My last post, Mental Peacebuilding, referenced Mark Kurlansky’s book Nonviolence the Twenty Five Lessons from the History of a Dangerous Idea. At the end of the book he enumerates these 25 lessons in an easy to read manner. These are lessons about violence and nonviolence he has pulled from the pages of history as patterns reemerging continuously throughout centuries of narratives. They are strategically named lessons, and not patterns, because there is an assumption we need to learn from them and not just skim over them and then promptly forget their message. The implications of each are numerous and vast and learning from them to ultimately change our behavior may seem impossible, but don’t be discouraged and keep reading until the end.
The Twenty Five Lessons from the History of a Dangerous Idea
1) There is no proactive word for nonviolence.
2) Nations that build military forces as deterrents will eventually use them.
3) Practitioners of nonviolence are seen as enemies of the state.
4) Once a state takes over religion, the religion loses its nonviolent teachings.
5) A rebel can be defanged and co-opted by making him a saint after he is dead.
6) Somewhere behind every war there are always a few founding lies.
7) A propaganda machine promoting hatred always has a war waiting in the wings.
8) People who go to war start to resemble their enemy.
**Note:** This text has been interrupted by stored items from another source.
(** [str.split(sep)[0]] is the text before the first [sep]. *)
Lemma split_first_spec (sep : ascii) (s : string) :
  ∃ rest, s = Js.first (Js.split sep s) +:+ rest
          ∧ (rest = EmptyString ∨ ∃ tail, rest = String sep tail)
          ∧ ¬ contains (Js.first (Js.split sep s)) (String sep EmptyString).
Proof.
  induction s as [|c s (rest & Hs & Hrest & Hno)]; simpl.
  - exists EmptyString. split_and!; [done | by left |].
    intros (before & after & H). by destruct before.
  - destruct (decide (c = sep)) as [->|Hne]; simpl.
    + exists (String sep s). split_and!; [done | right; by eexists |].
      intros (before & after & H). by destruct before.
    + destruct (Js.split sep s) as [|first pieces] eqn:Hsplit;
        [by destruct (split_cons sep s) |].
      simpl in *. exists rest. split_and!; [by rewrite Hs at 1 | done |].
      intros (before & after & H). destruct before as [|b before].
      * inversion H. congruence.
      * inversion H as [[Hc H']]. apply Hno. by exists before, after.
Qed.

Section Properties.
Context {host : Host}.

(** ** Configuration *)

(** The constructor always leaves a truthy [maxAge]: the number given, the
    value of [cache], or the default of one year. *)
Lemma staticProvider_maxAge process arg :
  truthy (maxAge (staticProvider process arg)) = true.
Proof.
  destruct arg as [root|[m rs r ca]|]; cbn; try done.
  unfold js_or. by destruct (truthy ca) eqn:Hca, (truthy m) eqn:Hm; cbn; rewrite ?Hca, ?Hm.
Qed.

(** ** Conditional GET *)

(** [modified] looks the validators up under capitalised names. *)
Lemma modified_capitalised (rh : gmap string string) (h : Headers) :
  h !! "ETag" = None → h !! "Last-Modified" = None → modified rh h = true.
Proof.
  intros He Hl. unfold modified. rewrite He, Hl. simpl.
  by rewrite !andb_false_r.
Qed.
Lemma pot_quick_bets_submit_the_minimum_witness :
  snd (ActionButtons.handleRaise
         {| ActionButtons.currentBet := 100;
            ActionButtons.playerBet := 0;
            ActionButtons.playerChips := 1000 |}
         (ActionButtons.quickBet
            {| ActionButtons.currentBet := 100;
               ActionButtons.playerBet := 0;
               ActionButtons.playerChips := 1000 |}
            ActionButtons.Pot))
  = 200.
Proof.
  apply (pot_quick_bets_submit_the_minimum
           {| ActionButtons.currentBet := 100;
              ActionButtons.playerBet := 0;
              ActionButtons.playerChips := 1000 |}
           ActionButtons.Pot).
  - simpl. lia.
  - discriminate.
Defined.

(** X3: whatever the slider and the quick bets did before, after the
    "All-In" quick bet a raise submits exactly the player's chips. *)
Theorem all_in_quick_bet_submits_all_chips (p : ActionButtons.Props)
        (events : list RaiseControl.Event) :
  ActionButtons.handleRaise p
    (RaiseControl.raiseAmountAfter p
       (events ++ [RaiseControl.Quick ActionButtons.AllIn]))
  = (RAISE, ActionButtons.playerChips p).
Proof.
  unfold RaiseControl.raiseAmountAfter. rewrite fold_left_app. simpl.
  unfold ActionButtons.handleRaise, ActionButtons.quickBet, ActionButtons.maxRaise.
  simpl. f_equal. lia.
Qed.

(** ** The dots of a thinking bot *)

Lemma append_length (s1 s2 : string) :
  String.length (s1 ++ s2) = (String.length s1 + String.length s2)%nat.
Proof. induction s1 as [|c s1 IH]; simpl; [reflexivity|]. now rewrite IH. Qed.

Lemma dotString_length (n : nat) : String.length (BotThinking.dotString n) = n.
Proof.
  induction n as [|n IH]; simpl; [reflexivity|].
  rewrite append_length, IH. simpl. lia.
Qed.

Lemma tick_dotString (k : nat) :
  (k <= 3)%nat ->
  BotThinking.tick (BotThinking.dotString k)
  = BotThinking.dotString (if (k =? 3)%nat then 0 else S k).
Proof.
  intros Hk. unfold BotThinking.tick. rewrite dotString_length.
  destruct k as [|[|[|[|k]]]]; try reflexivity. lia.
Qed.

(** X4: whatever ticks and stops occur, the text after "Thinking" is
    zero to three dots, never more. *)
Theorem dots_never_exceed_three (events : list BotThinking.Event) :
  exists k, (k <= 3)%nat
            /\ BotThinking.dotsAfter events = BotThinking.dotString k.
Proof.
  unfold BotThinking.dotsAfter.
  induction events as [|e events IH] using rev_ind.
  - exists 0%nat. split; [lia|reflexivity].
  - destruct IH as (k & Hk & IH). rewrite fold_left_app. simpl. rewrite IH.
    destruct e; simpl.
    + rewrite (tick_dotString k Hk).
      destruct (k =? 3)%nat eqn:H3.
      * exists 0%nat. split; [lia|reflexivity].
      * apply Nat.eqb_neq in H3. exists (S k). split; [lia|reflexivity].
    + exists 0%nat. split; [lia|reflexivity].
Qed.

(** X5: after n ticks of the interval the text shows n mod 4 dots: the
    dots grow to three and start over. *)
Theorem dots_cycle_every_four_ticks (n : nat) :
  BotThinking.dotsAfter (repeat BotThinking.Tick n)
  = BotThinking.dotString (n mod 4).
Proof.
  unfold BotThinking.dotsAfter. induction n as [|n IH]; [reflexivity|].
  replace (repeat BotThinking.Tick (S n))
    with (repeat BotThinking.Tick n ++ [BotThinking.Tick])
    by (rewrite <- repeat_cons; reflexivity).
  rewrite fold_left_app, IH. cbn [fold_left BotThinking.step].
  pose proof (Nat.mod_upper_bound n 4 ltac:(lia)) as Hlt.
  rewrite (tick_dotString (n mod 4)) by lia. f_equal.
  replace (S n) with (n + 1)%nat by lia.
  rewrite (Nat.Div0.add_mod n 1%nat 4%nat).
  destruct (n mod 4)%nat as [|[|[|[|k]]]]; try reflexivity. lia.
Qed.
9) A conflict between a violent and nonviolent force is a moral argument. If the violent side can provoke the nonviolent side into violence, then the violent side has won.
10) The problem lies not in the nature of man but in the nature of power.
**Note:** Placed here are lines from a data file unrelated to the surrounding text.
(** Removing the doomed rows.  Every foreign key declared ON DELETE
    CASCADE takes the referencing rows along: [judge_assignments] by
    judge, category and team; [scores] by judge, team, category and round;
    [normalized_scores] by judge, team and round; [final_results] by event
    and team.  [teams.category_id] declares no action, which is NO ACTION:
    when the statement and its cascades are done, a remaining team that
    still references a removed category makes the whole statement fail. *)
Definition remove_doomed (d : db) (x : doomed) : result db :=
  let teams' := List.filter (fun t => negb (in_ids t.(Teams.id) x.(d_teams))) d.(teams) in
  require (forallb (fun t => negb (in_ids t.(Teams.category_id) x.(d_categories))) teams')
          (foreign_key_violation "teams_category_id_fkey");;
  mret {|
    profiles := d.(profiles);
    events := List.filter (fun e => negb (in_ids e.(Events.id) x.(d_events))) d.(events);
    categories :=
      List.filter (fun c => negb (in_ids c.(Categories.id) x.(d_categories))) d.(categories);
    teams := teams';
    judges := List.filter (fun j => negb (in_ids j.(Judges.id) x.(d_judges))) d.(judges);
    judge_assignments :=
      List.filter (fun a => negb (in_ids a.(JudgeAssignments.judge_id) x.(d_judges)
                              || in_ids a.(JudgeAssignments.category_id) x.(d_categories)
                              || in_ids a.(JudgeAssignments.team_id) x.(d_teams)))
                  d.(judge_assignments);
    scoring_rounds :=
      List.filter (fun r => negb (in_ids r.(ScoringRounds.id) x.(d_rounds))) d.(scoring_rounds);
    scores :=
      List.filter (fun s => negb (in_ids s.(Scores.judge_id) x.(d_judges)
                              || in_ids s.(Scores.team_id) x.(d_teams)
                              || in_ids s.(Scores.category_id) x.(d_categories)
                              || in_ids s.(Scores.round_id) x.(d_rounds)))
                  d.(scores);
    normalized_scores :=
      List.filter (fun n => negb (in_ids n.(NormalizedScores.judge_id) x.(d_judges)
                              || in_ids n.(NormalizedScores.team_id) x.(d_teams)
                              || in_ids n.(NormalizedScores.round_id) x.(d_rounds)))
                  d.(normalized_scores);
    final_results :=
      List.filter (fun f => negb (in_ids f.(FinalResults.event_id) x.(d_events)
                              || in_ids f.(FinalResults.team_id) x.(d_teams)))
                  d.(final_results)
  |}.

(** [DELETE FROM events WHERE id = k]: the event, and by ON DELETE CASCADE
    on their [event_id] its categories, teams, judges and scoring rounds
    (its final results go with [remove_doomed]). *)
Definition doomed_by_event (d : db) (k : uuid) : doomed :=
  {| d_events := [k];
     d_categories :=
       ids_of Categories.id
         (List.filter (fun c => in_ids c.(Categories.event_id) [k]) d.(categories));
     d_teams :=
       ids_of Teams.id (List.filter (fun t => in_ids t.(Teams.event_id) [k]) d.(teams));
     d_judges :=
       ids_of Judges.id (List.filter (fun j => in_ids j.(Judges.event_id) [k]) d.(judges));
     d_rounds :=
       ids_of ScoringRounds.id
         (List.filter (fun r => in_ids r.(ScoringRounds.event_id) [k]) d.(scoring_rounds)) |}.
11) The longer the war lasts, the less popular it becomes.
12) The state imagines it is impotent without a military because it cannot conceive of power without force.
13) It is often not the largest but the best organized and most articulate group that prevails.
14) All debate momentarily ends with an “enforced silence” once the first shots are fired.
15) A shooting war is not necessary to overthrow an established power but is used to consolidate the revolution itself.
16) Violence does not resolve. It always leads to more violence.
17) Warfare produces peace activists. A group of veterans is a likely place to find peace activists.
18) People motivated by fear do not act well.
19) While it is perfectly feasible to convince a people faced with brutal repression to rise up in a suicidal attack on their oppressor, it is almost impossible to convince them to meet deadly violence with nonviolent resistance.
20) Wars do not have to be sold to the general public if they can be carried out by an all volunteer professional military.
21) Once you start the business of killing, you just get “deeper and deeper,” without limits.
22) Violence always comes with a supposedly rational explanation – which is only dismissed as irrational if the violence fails.
23) Violence is a virus that infects and takes over.
24) The miracle is that despite all of society’s promotion of warfare, most soldiers find warfare to be a wrenching departure from their own moral values.
25) The hard work of beginning a movement to end war had already been done.
“The early 20th century French novelist Anatole France wrote: “War will only disappear only when men shall take no part whatever in violence and shall be ready to suffer every persecution that their abstention will bring them. It is the only way to abolish war.” As William Penn said in the 17th century, “Somebody must begin it.” One of the greatest lessons of history is that somebody already has.”